* TASK INSTRUCTIONS
Among the entries below, one stretch runs from the line that contains "intros Hok Hmax" through the line that contains "assert (bm_ok (bitmap". Repeat that stretch exactly, ends included, and only that.

Stored items:
[Start of section]

(** C27. Allocating [n] clusters gives [n] different clusters that were free, none of them the
    boot sector's, and marks exactly them: in one run at the first place where that many
    lie free in a row, or else the first [n] free clusters piecewise. It fails only if fewer
    are free. Freeing what was given makes the bitmap what it was, but for the bit of the
    boot sector, which allocating sets. *)
Theorem ntfs_alloc_clusters v n : bm_ok (bitmap v) -> nclusters (bitmap v) < 2 ^ 63 -> 0 < n ->
  exists v' r, allocContiguousClusters v n = Ret (v', r) /\ same_volume v v' /\
  match r with
  | inl runs => allocated (bitmap v) n runs (bitmap v') /\
      exists v'', freeRuns v' runs = Ret v'' /\ same_volume v v'' /\ agree (bitmap v) (bitmap v'')
  | inr e => e = volume_full /\ len (free_clusters (bitmap v)) < n
  end.
Proof.
  intros Hok Hmax Hn. destruct (allocContiguous_ok v n Hok Hmax Hn) as (v' & r & E & Hs & Hr). exists v', r. split; [done|]. split; [done|].
  destruct r as [runs|e]; [|done]. split; [done|]. destruct Hr as (_ & _ & Hsub & Hruns & (Hok' & Hl' & Ht') & _).
  destruct (freeRuns_ok runs v' (nclusters (bitmap v)) Hok') as (v'' & -> & Hs' & Hok'' & Hl'' & Ht''); [unfold nclusters; by rewrite Hl'|done|done|].
  exists v''. split; [done|]. split; [by eapply same_trans|]. split; [done|]. split; [congruence|]. intros j Hj. rewrite Ht'', Ht' by done. case_bool_decide as Hin; [|done].
  apply Hsub in Hin. apply list_elem_of_filter in Hin as [Hin _]. done.
Qed.

Definition fragmented : ntfsVolume := mkVolume 0 0 4096 1024 4096 0 24 ∅ [0x6E; 0xFF; 0x0F] [] false.

Lemma ntfs_alloc_clusters_witness : exists v' v'' w',
  allocContiguousClusters fragmented 3 = Ret (v', inl [mkRun 20 3]) /\ freeRuns v' [mkRun 20 3] = Ret v'' /\ agree [0x6E; 0xFF; 0x0F] (bitmap v'') /\
  allocContiguousClusters fragmented 6 = Ret (w', inl [mkRun 4 1; mkRun 7 1; mkRun 20 4]) /\ allocated [0x6E; 0xFF; 0x0F] 6 [mkRun 4 1; mkRun 7 1; mkRun 20 4] (bitmap w').
Proof.
  assert (bm_ok (bitmap fragmented)) as Hok by (split; [apply bytes_okb_ok; by vm_compute|by vm_compute]). assert (nclusters (bitmap fragmented) < 2 ^ 63) as Hmax by (by vm_compute).
  destruct (ntfs_alloc_clusters fragmented 3 Hok Hmax ltac:(lia)) as (v' & r & E & _ & Hr). destruct (ntfs_alloc_clusters fragmented 6 Hok Hmax ltac:(lia)) as (w' & q & F & _ & Hq).
  destruct r as [runs|]; [|vm_compute in E; discriminate E]. destruct q as [runs'|]; [|vm_compute in F; discriminate F].
  assert (runs = [mkRun 20 3]) as Er by (vm_compute in E; congruence). assert (runs' = [mkRun 4 1; mkRun 7 1; mkRun 20 4]) as Eq by (vm_compute in F; congruence).
  subst runs runs'. destruct Hr as (_ & v'' & Hf & _ & Ha). destruct Hq as (Hq & _). exists v', v'', w'. exact (conj E (conj Hf (conj Ha (conj F Hq)))).
Defined.

(** When too few clusters are free, those that were are lost: they stay marked. *)
Example full_leaks : (fun '(v, r) => (bitmap v, r)) <$> allocContiguousClusters fragmented 7 = Ret ([0xFF; 0xFF; 0xFF], inr volume_full).
Proof. by vm_compute. Qed.

(** Without its bitmap, whose reading may fail, the first record of the table is given out:
    that of the table itself. *)
Example record_zero_given : (fun '(v, n) => n) <$> allocMFTRecord fragmented = Ret 0.
Proof. by vm_compute. Qed.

[End of section]

* SOLUTION
  intros Hok Hmax Hn. destruct (allocContiguous_ok v n Hok Hmax Hn) as (v' & r & E & Hs & Hr). exists v', r. split; [done|]. split; [done|].
  destruct r as [runs|e]; [|done]. split; [done|]. destruct Hr as (_ & _ & Hsub & Hruns & (Hok' & Hl' & Ht') & _).
  destruct (freeRuns_ok runs v' (nclusters (bitmap v)) Hok') as (v'' & -> & Hs' & Hok'' & Hl'' & Ht''); [unfold nclusters; by rewrite Hl'|done|done|].
  exists v''. split; [done|]. split; [by eapply same_trans|]. split; [done|]. split; [congruence|]. intros j Hj. rewrite Ht'', Ht' by done. case_bool_decide as Hin; [|done].
  apply Hsub in Hin. apply list_elem_of_filter in Hin as [Hin _]. done.
Qed.

Definition fragmented : ntfsVolume := mkVolume 0 0 4096 1024 4096 0 24 ∅ [0x6E; 0xFF; 0x0F] [] false.

Lemma ntfs_alloc_clusters_witness : exists v' v'' w',
  allocContiguousClusters fragmented 3 = Ret (v', inl [mkRun 20 3]) /\ freeRuns v' [mkRun 20 3] = Ret v'' /\ agree [0x6E; 0xFF; 0x0F] (bitmap v'') /\
  allocContiguousClusters fragmented 6 = Ret (w', inl [mkRun 4 1; mkRun 7 1; mkRun 20 4]) /\ allocated [0x6E; 0xFF; 0x0F] 6 [mkRun 4 1; mkRun 7 1; mkRun 20 4] (bitmap w').
Proof.
  assert (bm_ok (bitmap fragmented)) as Hok by (split; [apply bytes_okb_ok; by vm_compute|by vm_compute]). assert (nclusters (bitmap fragmented) < 2 ^ 63) as Hmax by (by vm_compute).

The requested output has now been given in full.